▶ _Task goal_
Look through the entries below and report every line that has "verification".

···

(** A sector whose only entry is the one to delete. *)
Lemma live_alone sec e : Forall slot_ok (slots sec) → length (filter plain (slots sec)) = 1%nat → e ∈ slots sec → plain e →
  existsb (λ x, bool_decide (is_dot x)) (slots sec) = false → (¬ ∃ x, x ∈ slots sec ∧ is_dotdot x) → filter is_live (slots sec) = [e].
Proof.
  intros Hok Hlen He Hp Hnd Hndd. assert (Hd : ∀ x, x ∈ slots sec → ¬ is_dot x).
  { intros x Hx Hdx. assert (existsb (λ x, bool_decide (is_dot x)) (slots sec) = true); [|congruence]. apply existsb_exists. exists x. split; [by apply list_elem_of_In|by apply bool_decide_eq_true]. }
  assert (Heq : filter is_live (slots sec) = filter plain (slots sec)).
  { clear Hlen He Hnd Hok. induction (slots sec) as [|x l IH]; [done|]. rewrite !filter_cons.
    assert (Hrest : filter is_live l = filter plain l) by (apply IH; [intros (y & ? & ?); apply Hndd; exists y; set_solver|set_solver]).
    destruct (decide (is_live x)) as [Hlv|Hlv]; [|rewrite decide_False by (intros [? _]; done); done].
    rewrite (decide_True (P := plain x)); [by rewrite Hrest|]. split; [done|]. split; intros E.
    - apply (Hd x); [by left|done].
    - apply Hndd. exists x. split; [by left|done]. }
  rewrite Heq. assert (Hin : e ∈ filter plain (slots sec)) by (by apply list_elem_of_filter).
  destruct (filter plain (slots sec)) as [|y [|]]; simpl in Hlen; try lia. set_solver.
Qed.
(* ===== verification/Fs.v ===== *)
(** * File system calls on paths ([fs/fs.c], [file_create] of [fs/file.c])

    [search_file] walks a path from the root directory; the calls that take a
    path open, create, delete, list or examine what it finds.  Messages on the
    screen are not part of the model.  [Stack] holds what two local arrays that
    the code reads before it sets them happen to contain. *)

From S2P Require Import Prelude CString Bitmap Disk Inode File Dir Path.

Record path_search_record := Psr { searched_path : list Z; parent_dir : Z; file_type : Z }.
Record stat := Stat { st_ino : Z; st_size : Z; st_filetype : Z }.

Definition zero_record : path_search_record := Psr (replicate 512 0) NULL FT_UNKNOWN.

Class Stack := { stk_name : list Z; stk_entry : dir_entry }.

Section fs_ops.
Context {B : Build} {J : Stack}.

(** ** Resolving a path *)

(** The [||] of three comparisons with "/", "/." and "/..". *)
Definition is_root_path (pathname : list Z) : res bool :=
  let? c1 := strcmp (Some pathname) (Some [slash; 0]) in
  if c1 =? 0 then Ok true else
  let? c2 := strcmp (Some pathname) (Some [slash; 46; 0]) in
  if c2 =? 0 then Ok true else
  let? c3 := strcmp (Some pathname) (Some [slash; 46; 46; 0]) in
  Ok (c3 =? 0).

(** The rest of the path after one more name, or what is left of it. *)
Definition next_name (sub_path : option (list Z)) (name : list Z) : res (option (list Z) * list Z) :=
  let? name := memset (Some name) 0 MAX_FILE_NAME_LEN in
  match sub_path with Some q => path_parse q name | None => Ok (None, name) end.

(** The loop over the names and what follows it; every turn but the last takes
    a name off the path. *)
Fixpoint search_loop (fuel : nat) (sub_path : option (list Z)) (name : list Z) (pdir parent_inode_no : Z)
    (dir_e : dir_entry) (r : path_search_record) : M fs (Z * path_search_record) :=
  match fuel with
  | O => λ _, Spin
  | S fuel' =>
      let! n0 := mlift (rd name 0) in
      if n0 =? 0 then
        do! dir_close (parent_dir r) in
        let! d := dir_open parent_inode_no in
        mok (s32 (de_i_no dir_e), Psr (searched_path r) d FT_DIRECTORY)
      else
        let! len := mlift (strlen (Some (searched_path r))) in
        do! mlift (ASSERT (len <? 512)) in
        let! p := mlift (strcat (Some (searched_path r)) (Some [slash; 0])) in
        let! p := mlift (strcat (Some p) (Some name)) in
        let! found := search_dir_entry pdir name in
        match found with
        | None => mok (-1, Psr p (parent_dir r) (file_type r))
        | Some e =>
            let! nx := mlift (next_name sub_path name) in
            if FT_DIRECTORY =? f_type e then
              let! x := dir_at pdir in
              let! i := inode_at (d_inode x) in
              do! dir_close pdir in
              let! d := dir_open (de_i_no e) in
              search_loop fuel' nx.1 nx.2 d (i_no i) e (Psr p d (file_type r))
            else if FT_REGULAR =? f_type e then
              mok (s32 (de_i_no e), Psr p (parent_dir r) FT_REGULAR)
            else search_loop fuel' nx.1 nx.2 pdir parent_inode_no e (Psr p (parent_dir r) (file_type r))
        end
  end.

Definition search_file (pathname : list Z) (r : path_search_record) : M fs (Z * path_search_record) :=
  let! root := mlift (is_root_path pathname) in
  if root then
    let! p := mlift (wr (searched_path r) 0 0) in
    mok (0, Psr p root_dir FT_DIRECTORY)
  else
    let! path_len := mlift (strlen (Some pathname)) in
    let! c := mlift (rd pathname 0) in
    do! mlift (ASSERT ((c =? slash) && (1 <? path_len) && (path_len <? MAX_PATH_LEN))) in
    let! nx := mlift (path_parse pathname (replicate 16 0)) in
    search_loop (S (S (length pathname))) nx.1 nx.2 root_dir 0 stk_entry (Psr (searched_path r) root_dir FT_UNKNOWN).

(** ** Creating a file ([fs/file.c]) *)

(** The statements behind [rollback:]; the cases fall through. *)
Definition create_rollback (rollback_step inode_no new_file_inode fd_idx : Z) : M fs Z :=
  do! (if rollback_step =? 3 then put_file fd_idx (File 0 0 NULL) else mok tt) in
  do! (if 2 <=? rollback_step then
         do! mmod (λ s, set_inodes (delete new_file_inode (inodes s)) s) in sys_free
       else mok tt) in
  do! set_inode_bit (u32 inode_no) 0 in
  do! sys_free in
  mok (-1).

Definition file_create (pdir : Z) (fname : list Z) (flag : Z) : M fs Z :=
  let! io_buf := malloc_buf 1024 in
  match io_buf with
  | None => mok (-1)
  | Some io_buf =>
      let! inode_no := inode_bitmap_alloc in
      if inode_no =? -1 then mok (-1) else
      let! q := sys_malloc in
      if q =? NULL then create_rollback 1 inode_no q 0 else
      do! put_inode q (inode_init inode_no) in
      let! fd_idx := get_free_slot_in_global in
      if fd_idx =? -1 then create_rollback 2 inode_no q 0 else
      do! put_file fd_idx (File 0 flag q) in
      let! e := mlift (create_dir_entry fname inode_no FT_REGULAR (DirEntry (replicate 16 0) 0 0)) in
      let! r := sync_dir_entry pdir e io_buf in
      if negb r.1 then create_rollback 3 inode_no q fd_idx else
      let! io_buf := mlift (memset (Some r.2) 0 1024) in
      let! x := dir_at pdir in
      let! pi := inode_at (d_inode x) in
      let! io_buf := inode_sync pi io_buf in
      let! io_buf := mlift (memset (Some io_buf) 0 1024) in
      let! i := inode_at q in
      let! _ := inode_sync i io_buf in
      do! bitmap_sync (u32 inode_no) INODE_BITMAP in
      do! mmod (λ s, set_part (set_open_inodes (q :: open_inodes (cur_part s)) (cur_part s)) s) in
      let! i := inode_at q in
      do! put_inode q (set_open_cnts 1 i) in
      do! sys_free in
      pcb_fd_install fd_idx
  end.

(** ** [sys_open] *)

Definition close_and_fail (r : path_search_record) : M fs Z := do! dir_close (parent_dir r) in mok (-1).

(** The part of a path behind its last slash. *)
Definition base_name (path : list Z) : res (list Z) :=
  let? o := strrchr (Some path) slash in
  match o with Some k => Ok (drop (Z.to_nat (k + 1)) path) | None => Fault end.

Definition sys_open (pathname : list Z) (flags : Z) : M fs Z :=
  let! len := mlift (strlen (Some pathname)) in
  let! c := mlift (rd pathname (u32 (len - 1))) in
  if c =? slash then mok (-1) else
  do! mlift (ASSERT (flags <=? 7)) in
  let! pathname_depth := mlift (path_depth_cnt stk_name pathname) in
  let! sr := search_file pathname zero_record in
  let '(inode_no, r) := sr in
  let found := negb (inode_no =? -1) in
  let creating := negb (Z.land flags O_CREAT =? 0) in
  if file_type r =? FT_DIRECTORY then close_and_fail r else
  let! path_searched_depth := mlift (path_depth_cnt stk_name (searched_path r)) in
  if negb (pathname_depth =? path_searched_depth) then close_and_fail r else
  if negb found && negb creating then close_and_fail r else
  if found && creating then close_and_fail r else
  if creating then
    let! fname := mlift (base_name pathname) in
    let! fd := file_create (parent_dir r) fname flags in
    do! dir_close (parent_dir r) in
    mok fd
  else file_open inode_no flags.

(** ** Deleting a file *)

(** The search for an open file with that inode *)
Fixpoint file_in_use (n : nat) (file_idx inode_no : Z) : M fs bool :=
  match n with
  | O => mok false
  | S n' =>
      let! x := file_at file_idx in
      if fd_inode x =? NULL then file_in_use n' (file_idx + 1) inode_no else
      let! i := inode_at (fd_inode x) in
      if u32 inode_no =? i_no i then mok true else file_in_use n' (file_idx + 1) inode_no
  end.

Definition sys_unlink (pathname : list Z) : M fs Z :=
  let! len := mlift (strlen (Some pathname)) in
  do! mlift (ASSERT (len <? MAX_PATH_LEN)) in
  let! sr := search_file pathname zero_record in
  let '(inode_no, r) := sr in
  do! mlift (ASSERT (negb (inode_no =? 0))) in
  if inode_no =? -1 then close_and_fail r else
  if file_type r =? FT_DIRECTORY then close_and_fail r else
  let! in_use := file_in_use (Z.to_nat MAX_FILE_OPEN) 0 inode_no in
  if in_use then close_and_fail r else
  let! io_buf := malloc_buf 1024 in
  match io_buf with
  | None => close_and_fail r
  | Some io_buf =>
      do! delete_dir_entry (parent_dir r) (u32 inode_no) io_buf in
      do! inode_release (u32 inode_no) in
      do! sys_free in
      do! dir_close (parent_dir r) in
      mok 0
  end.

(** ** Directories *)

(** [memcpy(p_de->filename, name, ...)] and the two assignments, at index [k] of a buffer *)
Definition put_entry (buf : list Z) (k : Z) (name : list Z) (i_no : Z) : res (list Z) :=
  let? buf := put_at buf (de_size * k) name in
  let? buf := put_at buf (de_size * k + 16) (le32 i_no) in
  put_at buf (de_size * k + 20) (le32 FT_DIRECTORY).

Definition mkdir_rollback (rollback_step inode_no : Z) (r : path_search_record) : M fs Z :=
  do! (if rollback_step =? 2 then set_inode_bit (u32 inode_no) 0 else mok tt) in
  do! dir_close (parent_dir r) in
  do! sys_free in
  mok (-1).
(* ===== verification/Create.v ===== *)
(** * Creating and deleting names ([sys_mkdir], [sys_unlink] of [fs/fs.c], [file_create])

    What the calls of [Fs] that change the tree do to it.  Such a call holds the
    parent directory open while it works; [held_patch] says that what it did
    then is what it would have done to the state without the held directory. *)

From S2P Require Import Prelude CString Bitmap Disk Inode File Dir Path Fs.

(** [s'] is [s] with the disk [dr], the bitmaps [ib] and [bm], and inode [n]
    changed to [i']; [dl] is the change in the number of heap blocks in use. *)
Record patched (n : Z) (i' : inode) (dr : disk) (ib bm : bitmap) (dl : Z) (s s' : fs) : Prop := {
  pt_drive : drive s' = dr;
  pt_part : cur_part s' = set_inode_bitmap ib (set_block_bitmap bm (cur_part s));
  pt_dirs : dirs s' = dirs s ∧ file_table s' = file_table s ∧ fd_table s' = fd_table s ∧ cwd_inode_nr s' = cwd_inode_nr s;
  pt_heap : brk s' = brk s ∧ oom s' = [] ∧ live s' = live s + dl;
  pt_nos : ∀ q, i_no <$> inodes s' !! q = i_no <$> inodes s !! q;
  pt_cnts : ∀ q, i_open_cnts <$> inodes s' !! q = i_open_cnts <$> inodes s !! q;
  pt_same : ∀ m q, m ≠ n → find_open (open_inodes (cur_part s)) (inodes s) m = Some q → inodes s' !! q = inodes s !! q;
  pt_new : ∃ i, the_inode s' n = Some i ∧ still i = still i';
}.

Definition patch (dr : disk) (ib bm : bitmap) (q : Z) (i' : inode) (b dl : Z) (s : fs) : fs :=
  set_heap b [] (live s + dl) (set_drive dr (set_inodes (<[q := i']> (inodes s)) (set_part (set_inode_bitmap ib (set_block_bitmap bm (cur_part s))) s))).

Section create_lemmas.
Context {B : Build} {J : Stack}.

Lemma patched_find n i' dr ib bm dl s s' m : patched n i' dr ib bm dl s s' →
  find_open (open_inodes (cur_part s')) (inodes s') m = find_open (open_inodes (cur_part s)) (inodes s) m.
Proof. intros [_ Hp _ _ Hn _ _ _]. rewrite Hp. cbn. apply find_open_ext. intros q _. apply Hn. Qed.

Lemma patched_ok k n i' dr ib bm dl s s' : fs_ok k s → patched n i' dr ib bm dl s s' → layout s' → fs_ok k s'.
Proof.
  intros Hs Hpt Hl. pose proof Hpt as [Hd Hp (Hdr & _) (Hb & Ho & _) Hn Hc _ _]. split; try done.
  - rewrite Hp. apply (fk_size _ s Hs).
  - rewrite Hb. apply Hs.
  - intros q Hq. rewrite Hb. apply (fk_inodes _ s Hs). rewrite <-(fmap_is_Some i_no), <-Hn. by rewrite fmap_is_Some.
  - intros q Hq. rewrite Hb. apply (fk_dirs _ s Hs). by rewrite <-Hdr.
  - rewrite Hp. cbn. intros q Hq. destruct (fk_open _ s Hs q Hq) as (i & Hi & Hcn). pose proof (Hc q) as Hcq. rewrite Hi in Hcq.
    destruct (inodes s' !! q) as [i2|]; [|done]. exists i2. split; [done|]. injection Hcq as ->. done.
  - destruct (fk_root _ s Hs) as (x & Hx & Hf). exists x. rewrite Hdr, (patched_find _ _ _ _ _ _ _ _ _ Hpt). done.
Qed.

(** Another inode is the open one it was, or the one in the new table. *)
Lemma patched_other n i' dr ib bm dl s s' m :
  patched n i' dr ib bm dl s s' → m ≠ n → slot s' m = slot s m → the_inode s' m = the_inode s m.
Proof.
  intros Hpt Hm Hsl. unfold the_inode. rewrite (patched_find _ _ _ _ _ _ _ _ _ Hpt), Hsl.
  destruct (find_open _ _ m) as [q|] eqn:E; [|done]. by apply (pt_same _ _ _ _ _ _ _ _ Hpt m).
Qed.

···

▶ _Exercise output_
(* ===== verification/Fs.v ===== *)
(* ===== verification/Create.v ===== *)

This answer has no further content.